Are we raising a generation of leaders, or of followers?

April 12, 2024 22:42

The essence of education is defined not by the facts it imparts, but the potential knowledge it inspires students to individually pursue on their own. Put it this way – the ideal form of education acts less as a forced pouring of tea from a teapot into a teacup; it is instead akin to bringing as many tea pots as possible to the individual, for them to fill their own teacups. Guidance and advice should of course be given in ensuring that the right mixture of tea is featured, but beyond setting guardrails and issuing general instructions that are easy to follow, educators need not – and should not – take on the added role of steering and molding the minds of their students to exactly resemble their own.

Difference, divergence, and – indeed, what Jacques Derrida terms différance, the defining of terms through the identification and pronouncement of distinctions – lie at the core of not only sound pedagogy, but also sound personal development and cultivation within schools. If we teach our students that conformity, uniformity, and risk-averse adherence to the norm (and so-called normality) are to be fetishised, they will duly comply. If we teach them that difference is not a vice, but in fact a virtue, an asset that can enable one to stand out and persevere for longer, they will also duly follow suit. In some ways, the malleability of our youth generates all the more pressing moral obligations on our part to liberate – not constrain – their minds. Only when given sufficient room to explore and trial and error, can they truly ‘seek truth from facts’ – which is a most Dewesian proposition of pragmatism.

The world we inhabit is afflicted by a plurality of crises. From the onslaught of artificial intelligence with the potential to systematically dismantle and destabilise the role of labour within human societies, to geopolitical tensions and conflicts that have become increasingly inescapable and personal – in the impacts dealt upon ordinary civilians, it is clear that crisis is no longer the exception, but the default. The question is, how can we keep a phlegmatic outlook in face of these calamities?

My worry is that we are not raising a generation of leaders, but a generation of followers. Students are told that there are clear recipes and pathways towards success, and that all they have to do is to engage in mimicry. Mimicry at an early age, when learning all kinds of activities – perhaps against the wishes or interests of the students, no less – is seen as the golden ideal; mimicry at school, where those who succeed in receiving praise and checking the boxes for ‘following the rules’ are affirmed for their ability to ‘dodge risks’ and ‘avoid making mistakes’. Mimicry over college choices, where students apply for subjects and pursue courses and modules in order to impress prospective employers and their peers, but also to reduce exposure to ‘unconventional subjects’. It is no wonder then that from many in the civil service to the private sector, the end products are individuals who follow – as opposed to lead.

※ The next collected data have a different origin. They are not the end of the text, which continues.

(** * A shallow embedding of the POS pricing, transaction and receipt model

    The development follows the source modules [models/config.py],
    [models/transaction.py] and [controllers/pos_controller.py], and the
    helpers of [utils.py].  Python objects become records,
    methods become functions that return the updated object, raised
    exceptions become the [Raise] case of [result], and everything the
    program reads from its environment (the clock, the file system and
    the outcome of an I/O call) is an explicit argument.

    Objects are modelled by value.  The controller makes every
    transaction and every receipt itself and never stores one object in
    two places it later updates: a generated receipt moves to the history
    and a fresh one takes its place.  So no update made through the
    controller's methods is visible through a second reference. *)

From Stdlib Require Import ZArith String Ascii List Bool Lia Sorted Permutation.
From Stdlib Require Import Floats.PrimFloat Floats.FloatOps Floats.SpecFloat.
From stdpp Require Import gmap strings list.

Set Warnings "-inexact-float".

Open Scope Z_scope.

(** ** Exceptions *)

Inductive exn : Type :=
| ValueError (msg : string)
| OverflowError
| IndexError
| OSError
| NoSectionError
| InterpolationError
| ParsingError
| DuplicateSectionError
| DuplicateOptionError.

Inductive result (A : Type) : Type :=
| Ok (a : A)
| Raise (e : exn).
Arguments Ok {A} a.
Arguments Raise {A} e.

Definition bind {A B : Type} (r : result A) (k : A -> result B) : result B :=
  match r with
  | Ok a => k a
  | Raise e => Raise e
  end.

Notation "x <- r ;; k" := (bind r (fun x => k))
  (at level 100, r at next level, right associativity).

Definition is_ok {A : Type} (r : result A) : bool :=
  match r with Ok _ => true | Raise _ => false end.

(** ** The Python built-ins the program relies on *)

Module Py.

(** *** Characters and decimal digits *)

Definition code (c : ascii) : Z := Z.of_N (N_of_ascii c).
Definition chr (n : Z) : ascii := ascii_of_N (Z.to_N n).

Definition is_digit (c : ascii) : bool := (48 <=? code c) && (code c <=? 57).
Definition digit_val (c : ascii) : Z := code c - 48.
Definition digit_char (d : Z) : ascii := chr (48 + d).

(** Text is ASCII text.  On code points above 127 Python's case
    mappings, [float] and [repr] go by the Unicode tables, which are not
    part of the model: the functions below leave such characters alone,
    and a statement about text that comes from outside the program (a
    service name, the configuration file) takes [isascii] as a
    hypothesis where the difference could show. *)

(** [s.isascii()] *)
Definition isascii (s : string) : bool :=
  forallb (fun c => code c <? 128) (list_ascii_of_string s).

(** [str.lower] and [str.upper] *)
Definition lower_char (c : ascii) : ascii :=
  if (65 <=? code c) && (code c <=? 90) then chr (code c + 32) else c.
Definition upper_char (c : ascii) : ascii :=
  if (97 <=? code c) && (code c <=? 122) then chr (code c - 32) else c.

Fixpoint lower (s : string) : string :=
  match s with
  | EmptyString => EmptyString
  | String c r => String (lower_char c) (lower r)
  end.

Fixpoint upper (s : string) : string :=
  match s with
  | EmptyString => EmptyString
  | String c r => String (upper_char c) (upper r)
  end.

(** ["=" * 50] *)
Fixpoint repeat_str (s : string) (n : nat) : string :=
  match n with
  | O => EmptyString
  | S k => s +:+ repeat_str s k
  end.

(** ["\n".join(lines)] *)
Fixpoint join (sep : string) (l : list string) : string :=
  match l with
  | [] => EmptyString
  | [x] => x
  | x :: r => x +:+ sep +:+ join sep r
  end.

(** The decimal digits of a non-negative integer, most significant
    first.  The fuel is the binary length, which bounds the decimal one. *)
Fixpoint digits_aux (fuel : nat) (n : Z) (acc : list ascii) : list ascii :=
  match fuel with
  | O => acc
  | S f =>
      let acc' := digit_char (n mod 10) :: acc in
      if n <? 10 then acc' else digits_aux f (n / 10) acc'
  end.

Definition digits (n : Z) : list ascii :=
  digits_aux (S (Z.to_nat (Z.log2 n))) n [].

(** [str(n)] for an [int].  (The interpreter's configurable cap on the
    length of an integer's decimal string is not part of the model.) *)
Definition str_int (n : Z) : string :=
  if n <? 0 then String "-" (string_of_list_ascii (digits (- n)))
  else string_of_list_ascii (digits n).

(** A number below [10^w] on exactly [w] digits, zero-filled, as the
    numeric fields of [strftime] are.  (Only the last [w] digits of a
    larger number would be kept; no field of a valid date is larger.) *)
Fixpoint pad_digits (w : nat) (n : Z) (acc : list ascii) : list ascii :=
  match w with
  | O => acc
  | S k => pad_digits k (n / 10) (digit_char (n mod 10) :: acc)
  end.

Follower-ship has its crucial role. We could ill afford to live in societies dominated by alphas who suffer from the delusion of grandeur. Well-idealised plans require well-thought-through execution and implementation. Individuals who are sincerely adept at implementing are very much needed in order for ideas to take off. Yet even in following, it is imperative that we learn to question, challenge, and push back, so as to serve as the sounding boards for leaders. Docile and submissive servants are not particularly valuable, in virtue of their inability to contemplate and ‘commonsense-gatekeep’ the decisions of leaders – indeed, the tendency to place one’s self-worth on praise and affirmation from ‘higher-ups’ is precisely the kind of mindset that has given rise to many a banal episode of total, mass evil in the 20th century.

Leadership is even more critical than follower-ship. Leaders are needed to generate new directions, initiate paradigm shifts, and problematicise long-standing conventions that are taken for granted. True leaders must step up to unite, as opposed to divide; to empower, as opposed to silence, and ultimately to lift all boats up at once, through harnessing and facilitating the creative potential in those surrounding them. Few historical changes and transformations in the past have occurred without the overt or subtle involvement of great leaders – who realise that at some point, the tides must turn in order for real change to come.

A prime example of a brilliant leader is a statesman who has shaped the trajectory of China in such fundamental, structural, and enduring ways – Deng Xiaoping. Deng persevered through the madness and rancorous zealotry that had characterised some of the most turbulent and darkest days in contemporary Chinese history. He did not give into those who urged him to become an unquestioning, ideals-compromising, sycophantic follower of what they construed to be orthodox Maoism; instead, he offered a nascent, refreshing, and ends-driven vision of Maoism – one that enabled China to be steered back on track as it emerged from the shadows and scars of the Cultural Revolution.

Deng never took ‘No’ for an answer. Nor did he take ‘Rules say so’ as a legitimate excuse. In seeking outcomes from actions, he embodied the seeking of truth from facts – and was hence a leader who remade China, and made the attainment of prosperity and economic strength possible for this country of 1.4 billion.